- _INSTRUCTIONS FOR THE TASK_
Go through the following data and transcribe exactly the stretch of lines from the one holding "Lemma mod_mod_unit g" to the one holding "fp_len part <", both included.
·····
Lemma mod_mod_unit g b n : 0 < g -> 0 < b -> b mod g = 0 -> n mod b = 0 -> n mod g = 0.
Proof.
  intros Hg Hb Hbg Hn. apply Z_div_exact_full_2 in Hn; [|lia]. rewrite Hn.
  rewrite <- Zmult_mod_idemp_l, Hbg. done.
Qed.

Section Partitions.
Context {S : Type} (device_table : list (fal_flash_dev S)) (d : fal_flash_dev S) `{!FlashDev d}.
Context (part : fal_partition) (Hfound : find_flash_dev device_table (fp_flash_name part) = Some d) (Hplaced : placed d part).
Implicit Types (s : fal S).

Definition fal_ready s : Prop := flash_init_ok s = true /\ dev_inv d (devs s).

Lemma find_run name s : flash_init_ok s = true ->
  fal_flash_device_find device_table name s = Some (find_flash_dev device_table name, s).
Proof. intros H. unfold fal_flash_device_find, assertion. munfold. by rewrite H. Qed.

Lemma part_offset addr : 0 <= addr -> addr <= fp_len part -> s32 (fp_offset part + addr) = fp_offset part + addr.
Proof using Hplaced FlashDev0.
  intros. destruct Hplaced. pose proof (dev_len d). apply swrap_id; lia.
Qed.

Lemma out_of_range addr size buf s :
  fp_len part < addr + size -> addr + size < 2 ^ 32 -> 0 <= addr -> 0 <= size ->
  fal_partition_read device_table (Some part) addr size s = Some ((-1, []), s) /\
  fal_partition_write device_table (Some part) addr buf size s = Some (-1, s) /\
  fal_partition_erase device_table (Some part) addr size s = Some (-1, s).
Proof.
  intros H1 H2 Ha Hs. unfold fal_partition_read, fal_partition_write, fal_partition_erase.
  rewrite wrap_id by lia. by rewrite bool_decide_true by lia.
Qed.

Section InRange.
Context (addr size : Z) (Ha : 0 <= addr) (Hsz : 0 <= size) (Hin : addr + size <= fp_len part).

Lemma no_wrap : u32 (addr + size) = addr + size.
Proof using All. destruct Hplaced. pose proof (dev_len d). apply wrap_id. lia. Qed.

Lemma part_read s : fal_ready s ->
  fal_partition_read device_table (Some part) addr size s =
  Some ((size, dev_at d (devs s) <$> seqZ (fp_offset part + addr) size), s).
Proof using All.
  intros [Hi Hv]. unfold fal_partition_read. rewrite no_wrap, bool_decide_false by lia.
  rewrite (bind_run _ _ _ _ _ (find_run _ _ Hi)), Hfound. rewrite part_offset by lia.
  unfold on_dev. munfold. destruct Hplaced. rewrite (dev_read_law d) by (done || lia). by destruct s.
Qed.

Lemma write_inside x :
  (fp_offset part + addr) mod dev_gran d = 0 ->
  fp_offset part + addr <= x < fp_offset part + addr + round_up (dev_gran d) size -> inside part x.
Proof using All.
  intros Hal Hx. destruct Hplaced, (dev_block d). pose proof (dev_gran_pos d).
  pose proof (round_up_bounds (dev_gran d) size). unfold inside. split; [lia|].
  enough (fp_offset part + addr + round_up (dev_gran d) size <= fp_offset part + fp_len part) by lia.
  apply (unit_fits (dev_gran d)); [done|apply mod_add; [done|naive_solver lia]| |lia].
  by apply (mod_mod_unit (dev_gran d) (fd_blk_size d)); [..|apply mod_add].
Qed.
·····
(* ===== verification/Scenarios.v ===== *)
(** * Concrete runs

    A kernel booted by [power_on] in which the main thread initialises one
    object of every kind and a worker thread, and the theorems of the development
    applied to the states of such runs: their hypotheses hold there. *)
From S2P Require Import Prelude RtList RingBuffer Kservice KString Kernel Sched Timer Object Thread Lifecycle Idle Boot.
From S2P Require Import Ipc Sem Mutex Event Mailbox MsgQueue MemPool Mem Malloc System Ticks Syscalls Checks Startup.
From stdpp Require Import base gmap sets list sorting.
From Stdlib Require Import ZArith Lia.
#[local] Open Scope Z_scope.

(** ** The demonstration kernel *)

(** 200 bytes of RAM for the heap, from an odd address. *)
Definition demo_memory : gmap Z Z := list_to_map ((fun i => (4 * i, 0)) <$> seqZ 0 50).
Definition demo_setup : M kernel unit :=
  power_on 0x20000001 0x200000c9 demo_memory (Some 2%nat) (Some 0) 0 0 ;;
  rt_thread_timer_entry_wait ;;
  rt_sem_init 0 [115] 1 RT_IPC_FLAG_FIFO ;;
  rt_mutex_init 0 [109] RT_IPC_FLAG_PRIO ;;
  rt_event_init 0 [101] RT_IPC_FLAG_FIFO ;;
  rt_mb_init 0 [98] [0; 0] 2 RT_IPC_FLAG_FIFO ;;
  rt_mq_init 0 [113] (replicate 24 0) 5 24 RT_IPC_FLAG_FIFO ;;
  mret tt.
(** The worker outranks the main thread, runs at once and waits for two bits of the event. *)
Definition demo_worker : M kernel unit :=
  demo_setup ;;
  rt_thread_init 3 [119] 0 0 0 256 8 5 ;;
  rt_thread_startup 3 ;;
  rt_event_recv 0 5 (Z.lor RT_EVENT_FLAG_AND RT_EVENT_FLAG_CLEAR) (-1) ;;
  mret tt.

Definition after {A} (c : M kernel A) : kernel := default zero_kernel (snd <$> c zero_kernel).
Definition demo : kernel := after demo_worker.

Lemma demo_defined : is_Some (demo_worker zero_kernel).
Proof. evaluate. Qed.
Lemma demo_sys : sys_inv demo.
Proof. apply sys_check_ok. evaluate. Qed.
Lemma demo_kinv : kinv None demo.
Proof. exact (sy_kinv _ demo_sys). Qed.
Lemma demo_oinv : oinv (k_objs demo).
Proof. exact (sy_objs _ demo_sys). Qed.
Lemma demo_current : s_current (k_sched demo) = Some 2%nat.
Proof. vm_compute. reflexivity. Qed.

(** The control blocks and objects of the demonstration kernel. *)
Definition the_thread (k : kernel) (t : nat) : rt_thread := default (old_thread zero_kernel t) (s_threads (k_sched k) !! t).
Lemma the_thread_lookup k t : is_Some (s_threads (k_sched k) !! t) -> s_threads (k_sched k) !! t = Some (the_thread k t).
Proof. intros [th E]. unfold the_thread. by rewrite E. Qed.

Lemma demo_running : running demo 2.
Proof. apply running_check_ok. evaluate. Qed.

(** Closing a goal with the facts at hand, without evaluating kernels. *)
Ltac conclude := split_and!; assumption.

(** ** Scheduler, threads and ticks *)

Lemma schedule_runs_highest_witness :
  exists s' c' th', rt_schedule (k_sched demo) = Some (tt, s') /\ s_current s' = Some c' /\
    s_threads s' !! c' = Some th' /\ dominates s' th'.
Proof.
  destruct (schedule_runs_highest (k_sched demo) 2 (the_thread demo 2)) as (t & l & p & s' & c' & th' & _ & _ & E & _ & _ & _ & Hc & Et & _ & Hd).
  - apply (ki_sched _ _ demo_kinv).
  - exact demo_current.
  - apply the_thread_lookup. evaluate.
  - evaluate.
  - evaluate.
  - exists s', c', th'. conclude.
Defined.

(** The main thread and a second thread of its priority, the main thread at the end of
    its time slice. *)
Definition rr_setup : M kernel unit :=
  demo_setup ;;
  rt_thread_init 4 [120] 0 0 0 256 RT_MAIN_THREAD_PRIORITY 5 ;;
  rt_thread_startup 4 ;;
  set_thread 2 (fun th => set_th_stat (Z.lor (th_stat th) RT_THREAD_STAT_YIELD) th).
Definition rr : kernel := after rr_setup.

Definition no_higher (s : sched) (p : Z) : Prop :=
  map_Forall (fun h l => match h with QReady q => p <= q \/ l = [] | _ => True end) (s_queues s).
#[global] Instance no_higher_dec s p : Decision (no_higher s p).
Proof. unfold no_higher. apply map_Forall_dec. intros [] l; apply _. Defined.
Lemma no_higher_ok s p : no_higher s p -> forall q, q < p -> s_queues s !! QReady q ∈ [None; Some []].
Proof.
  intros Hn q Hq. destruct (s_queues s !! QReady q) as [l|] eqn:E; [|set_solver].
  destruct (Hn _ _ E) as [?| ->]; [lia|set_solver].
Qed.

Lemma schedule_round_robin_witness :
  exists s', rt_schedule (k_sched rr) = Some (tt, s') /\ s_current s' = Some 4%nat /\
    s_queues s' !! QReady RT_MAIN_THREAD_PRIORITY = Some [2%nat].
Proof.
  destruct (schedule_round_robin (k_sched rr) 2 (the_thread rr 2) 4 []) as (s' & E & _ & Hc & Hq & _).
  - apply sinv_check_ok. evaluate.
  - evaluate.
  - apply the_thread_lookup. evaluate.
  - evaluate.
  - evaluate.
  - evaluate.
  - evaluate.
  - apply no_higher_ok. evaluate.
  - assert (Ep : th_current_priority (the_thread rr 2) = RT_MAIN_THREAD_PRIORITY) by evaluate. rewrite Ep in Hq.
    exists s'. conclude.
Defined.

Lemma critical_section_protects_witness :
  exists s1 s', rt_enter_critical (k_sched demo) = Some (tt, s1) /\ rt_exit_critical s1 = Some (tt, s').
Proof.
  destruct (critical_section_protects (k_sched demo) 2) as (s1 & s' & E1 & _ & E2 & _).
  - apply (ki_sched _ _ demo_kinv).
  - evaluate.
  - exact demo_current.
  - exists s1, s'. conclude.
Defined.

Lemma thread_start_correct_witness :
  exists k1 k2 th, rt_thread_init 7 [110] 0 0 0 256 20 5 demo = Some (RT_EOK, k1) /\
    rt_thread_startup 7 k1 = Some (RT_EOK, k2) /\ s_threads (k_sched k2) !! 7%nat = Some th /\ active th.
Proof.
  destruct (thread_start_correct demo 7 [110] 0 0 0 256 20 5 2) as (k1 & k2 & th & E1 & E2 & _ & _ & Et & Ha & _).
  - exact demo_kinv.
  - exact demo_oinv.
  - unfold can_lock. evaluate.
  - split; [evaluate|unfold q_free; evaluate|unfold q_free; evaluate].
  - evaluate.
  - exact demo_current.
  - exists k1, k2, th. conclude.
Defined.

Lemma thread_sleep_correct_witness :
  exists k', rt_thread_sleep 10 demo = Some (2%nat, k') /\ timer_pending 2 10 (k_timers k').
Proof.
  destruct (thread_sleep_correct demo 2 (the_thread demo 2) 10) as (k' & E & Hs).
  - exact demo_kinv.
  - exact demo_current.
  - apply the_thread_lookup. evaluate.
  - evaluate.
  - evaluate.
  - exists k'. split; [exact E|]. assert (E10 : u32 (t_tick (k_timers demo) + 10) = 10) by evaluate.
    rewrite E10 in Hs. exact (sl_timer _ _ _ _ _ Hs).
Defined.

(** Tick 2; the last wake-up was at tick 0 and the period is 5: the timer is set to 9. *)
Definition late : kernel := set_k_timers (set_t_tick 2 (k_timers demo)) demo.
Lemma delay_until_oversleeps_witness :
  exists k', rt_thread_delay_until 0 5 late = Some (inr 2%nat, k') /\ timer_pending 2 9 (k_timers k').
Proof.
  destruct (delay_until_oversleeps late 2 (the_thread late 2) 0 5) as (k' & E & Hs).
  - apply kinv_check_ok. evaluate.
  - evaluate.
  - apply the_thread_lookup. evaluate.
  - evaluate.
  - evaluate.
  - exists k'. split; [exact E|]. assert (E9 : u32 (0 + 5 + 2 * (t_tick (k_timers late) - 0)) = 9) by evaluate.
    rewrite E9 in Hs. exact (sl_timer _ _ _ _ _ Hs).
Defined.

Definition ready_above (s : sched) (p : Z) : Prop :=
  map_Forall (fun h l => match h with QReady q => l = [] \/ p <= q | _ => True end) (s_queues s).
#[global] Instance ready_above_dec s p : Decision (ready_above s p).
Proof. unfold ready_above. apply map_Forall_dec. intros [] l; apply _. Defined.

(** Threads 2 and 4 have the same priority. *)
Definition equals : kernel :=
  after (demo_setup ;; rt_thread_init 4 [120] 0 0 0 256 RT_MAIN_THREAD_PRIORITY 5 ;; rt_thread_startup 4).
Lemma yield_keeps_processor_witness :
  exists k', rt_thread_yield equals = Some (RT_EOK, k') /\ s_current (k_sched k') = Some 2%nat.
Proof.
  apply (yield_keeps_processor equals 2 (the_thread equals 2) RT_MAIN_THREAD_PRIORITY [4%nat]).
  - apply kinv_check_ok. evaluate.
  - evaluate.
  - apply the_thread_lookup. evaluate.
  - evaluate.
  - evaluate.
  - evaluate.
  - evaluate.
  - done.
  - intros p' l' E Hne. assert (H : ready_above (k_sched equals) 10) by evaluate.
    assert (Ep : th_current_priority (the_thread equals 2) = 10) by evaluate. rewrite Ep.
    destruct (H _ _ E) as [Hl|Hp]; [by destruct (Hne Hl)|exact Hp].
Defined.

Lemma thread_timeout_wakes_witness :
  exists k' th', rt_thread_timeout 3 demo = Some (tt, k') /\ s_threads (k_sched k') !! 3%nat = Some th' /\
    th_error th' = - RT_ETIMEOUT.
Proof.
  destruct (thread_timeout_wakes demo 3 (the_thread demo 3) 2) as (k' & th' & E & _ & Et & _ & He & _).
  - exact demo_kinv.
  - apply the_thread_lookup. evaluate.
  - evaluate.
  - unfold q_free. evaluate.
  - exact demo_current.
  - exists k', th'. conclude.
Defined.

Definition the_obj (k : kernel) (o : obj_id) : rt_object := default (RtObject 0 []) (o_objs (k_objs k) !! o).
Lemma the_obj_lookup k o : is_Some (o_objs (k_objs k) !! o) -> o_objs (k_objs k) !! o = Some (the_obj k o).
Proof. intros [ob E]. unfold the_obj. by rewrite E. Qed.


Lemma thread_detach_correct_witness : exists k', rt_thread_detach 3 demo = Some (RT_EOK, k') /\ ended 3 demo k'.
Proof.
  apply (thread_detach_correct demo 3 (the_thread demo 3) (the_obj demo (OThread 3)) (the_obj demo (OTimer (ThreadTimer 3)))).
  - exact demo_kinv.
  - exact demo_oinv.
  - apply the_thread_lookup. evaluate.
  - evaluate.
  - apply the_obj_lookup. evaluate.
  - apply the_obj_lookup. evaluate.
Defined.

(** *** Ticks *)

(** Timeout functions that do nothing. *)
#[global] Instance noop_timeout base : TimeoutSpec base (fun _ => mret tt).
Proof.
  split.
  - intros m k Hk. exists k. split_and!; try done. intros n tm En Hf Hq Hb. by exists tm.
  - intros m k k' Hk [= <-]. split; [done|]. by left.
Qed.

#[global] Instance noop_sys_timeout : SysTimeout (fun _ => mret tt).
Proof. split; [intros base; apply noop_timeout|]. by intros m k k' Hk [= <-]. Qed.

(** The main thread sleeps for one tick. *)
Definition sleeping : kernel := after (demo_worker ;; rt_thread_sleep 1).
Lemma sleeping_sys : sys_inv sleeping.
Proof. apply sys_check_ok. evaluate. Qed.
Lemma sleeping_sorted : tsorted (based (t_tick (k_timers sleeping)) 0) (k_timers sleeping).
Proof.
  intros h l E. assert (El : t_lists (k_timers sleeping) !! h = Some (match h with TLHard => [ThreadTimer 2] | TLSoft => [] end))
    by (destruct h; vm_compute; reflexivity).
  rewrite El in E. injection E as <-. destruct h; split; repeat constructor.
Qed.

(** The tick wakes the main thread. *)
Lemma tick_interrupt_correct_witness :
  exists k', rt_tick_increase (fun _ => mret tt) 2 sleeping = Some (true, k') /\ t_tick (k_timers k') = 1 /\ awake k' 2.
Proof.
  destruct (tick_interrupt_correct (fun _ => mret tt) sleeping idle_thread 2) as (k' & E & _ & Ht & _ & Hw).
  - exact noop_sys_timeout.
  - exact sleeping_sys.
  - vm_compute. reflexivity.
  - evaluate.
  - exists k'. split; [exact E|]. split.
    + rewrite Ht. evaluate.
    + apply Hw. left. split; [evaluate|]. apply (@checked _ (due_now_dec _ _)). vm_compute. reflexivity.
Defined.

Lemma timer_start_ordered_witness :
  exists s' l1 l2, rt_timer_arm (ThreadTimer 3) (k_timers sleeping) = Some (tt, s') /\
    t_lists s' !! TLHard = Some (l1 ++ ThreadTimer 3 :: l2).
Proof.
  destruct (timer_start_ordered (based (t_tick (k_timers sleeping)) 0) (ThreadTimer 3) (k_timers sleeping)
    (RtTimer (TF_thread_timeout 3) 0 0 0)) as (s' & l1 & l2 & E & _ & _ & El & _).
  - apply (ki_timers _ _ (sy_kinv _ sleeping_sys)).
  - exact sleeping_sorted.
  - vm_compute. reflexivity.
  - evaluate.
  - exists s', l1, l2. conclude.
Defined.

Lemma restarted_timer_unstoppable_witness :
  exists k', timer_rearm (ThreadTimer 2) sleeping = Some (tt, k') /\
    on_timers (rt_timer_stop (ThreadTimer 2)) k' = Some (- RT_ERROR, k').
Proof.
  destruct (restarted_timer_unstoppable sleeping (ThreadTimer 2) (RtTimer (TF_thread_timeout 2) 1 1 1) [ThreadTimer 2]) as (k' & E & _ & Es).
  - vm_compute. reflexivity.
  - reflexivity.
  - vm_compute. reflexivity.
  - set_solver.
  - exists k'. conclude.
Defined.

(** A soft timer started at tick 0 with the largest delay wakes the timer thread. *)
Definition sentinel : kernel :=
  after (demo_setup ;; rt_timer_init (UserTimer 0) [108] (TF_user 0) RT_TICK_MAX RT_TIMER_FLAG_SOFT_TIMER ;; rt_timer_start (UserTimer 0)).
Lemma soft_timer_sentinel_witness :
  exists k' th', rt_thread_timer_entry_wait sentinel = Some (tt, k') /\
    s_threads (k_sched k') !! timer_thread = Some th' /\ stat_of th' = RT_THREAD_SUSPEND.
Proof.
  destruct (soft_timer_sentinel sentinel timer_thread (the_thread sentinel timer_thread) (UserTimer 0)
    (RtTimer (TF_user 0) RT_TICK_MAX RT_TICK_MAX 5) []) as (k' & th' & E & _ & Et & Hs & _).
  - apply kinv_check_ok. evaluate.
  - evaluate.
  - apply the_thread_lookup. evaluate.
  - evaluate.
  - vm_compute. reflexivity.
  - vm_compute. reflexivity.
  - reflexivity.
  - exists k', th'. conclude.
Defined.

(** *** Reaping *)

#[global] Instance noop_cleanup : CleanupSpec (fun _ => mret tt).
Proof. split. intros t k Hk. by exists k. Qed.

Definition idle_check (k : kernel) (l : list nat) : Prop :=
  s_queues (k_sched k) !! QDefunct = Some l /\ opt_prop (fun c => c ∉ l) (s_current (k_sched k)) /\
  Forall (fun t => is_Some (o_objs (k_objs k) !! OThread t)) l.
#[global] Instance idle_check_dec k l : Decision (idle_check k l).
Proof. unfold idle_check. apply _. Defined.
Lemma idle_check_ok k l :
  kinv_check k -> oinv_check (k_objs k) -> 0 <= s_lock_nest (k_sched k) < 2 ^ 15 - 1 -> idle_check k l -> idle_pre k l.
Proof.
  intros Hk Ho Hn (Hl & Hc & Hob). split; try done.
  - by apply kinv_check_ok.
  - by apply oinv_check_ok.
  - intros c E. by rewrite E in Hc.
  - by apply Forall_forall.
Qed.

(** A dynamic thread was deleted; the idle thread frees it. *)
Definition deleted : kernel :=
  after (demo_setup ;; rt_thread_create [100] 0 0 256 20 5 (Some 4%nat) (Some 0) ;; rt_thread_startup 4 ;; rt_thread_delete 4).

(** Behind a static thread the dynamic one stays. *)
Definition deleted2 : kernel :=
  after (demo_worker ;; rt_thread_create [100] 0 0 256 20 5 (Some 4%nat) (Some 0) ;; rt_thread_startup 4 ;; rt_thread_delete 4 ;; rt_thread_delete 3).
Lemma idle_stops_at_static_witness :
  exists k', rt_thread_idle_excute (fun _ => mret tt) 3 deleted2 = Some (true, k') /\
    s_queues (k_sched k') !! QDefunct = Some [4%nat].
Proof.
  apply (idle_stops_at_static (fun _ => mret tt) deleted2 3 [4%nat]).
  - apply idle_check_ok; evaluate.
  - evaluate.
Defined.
·····
- _YOUR RESPONSE_
Lemma mod_mod_unit g b n : 0 < g -> 0 < b -> b mod g = 0 -> n mod b = 0 -> n mod g = 0.
Proof.
  intros Hg Hb Hbg Hn. apply Z_div_exact_full_2 in Hn; [|lia]. rewrite Hn.
  rewrite <- Zmult_mod_idemp_l, Hbg. done.
Qed.

Section Partitions.
Context {S : Type} (device_table : list (fal_flash_dev S)) (d : fal_flash_dev S) `{!FlashDev d}.
Context (part : fal_partition) (Hfound : find_flash_dev device_table (fp_flash_name part) = Some d) (Hplaced : placed d part).
Implicit Types (s : fal S).

Definition fal_ready s : Prop := flash_init_ok s = true /\ dev_inv d (devs s).

Lemma find_run name s : flash_init_ok s = true ->
  fal_flash_device_find device_table name s = Some (find_flash_dev device_table name, s).
Proof. intros H. unfold fal_flash_device_find, assertion. munfold. by rewrite H. Qed.

Lemma part_offset addr : 0 <= addr -> addr <= fp_len part -> s32 (fp_offset part + addr) = fp_offset part + addr.
Proof using Hplaced FlashDev0.
  intros. destruct Hplaced. pose proof (dev_len d). apply swrap_id; lia.
Qed.

Lemma out_of_range addr size buf s :
  fp_len part < addr + size -> addr + size < 2 ^ 32 -> 0 <= addr -> 0 <= size ->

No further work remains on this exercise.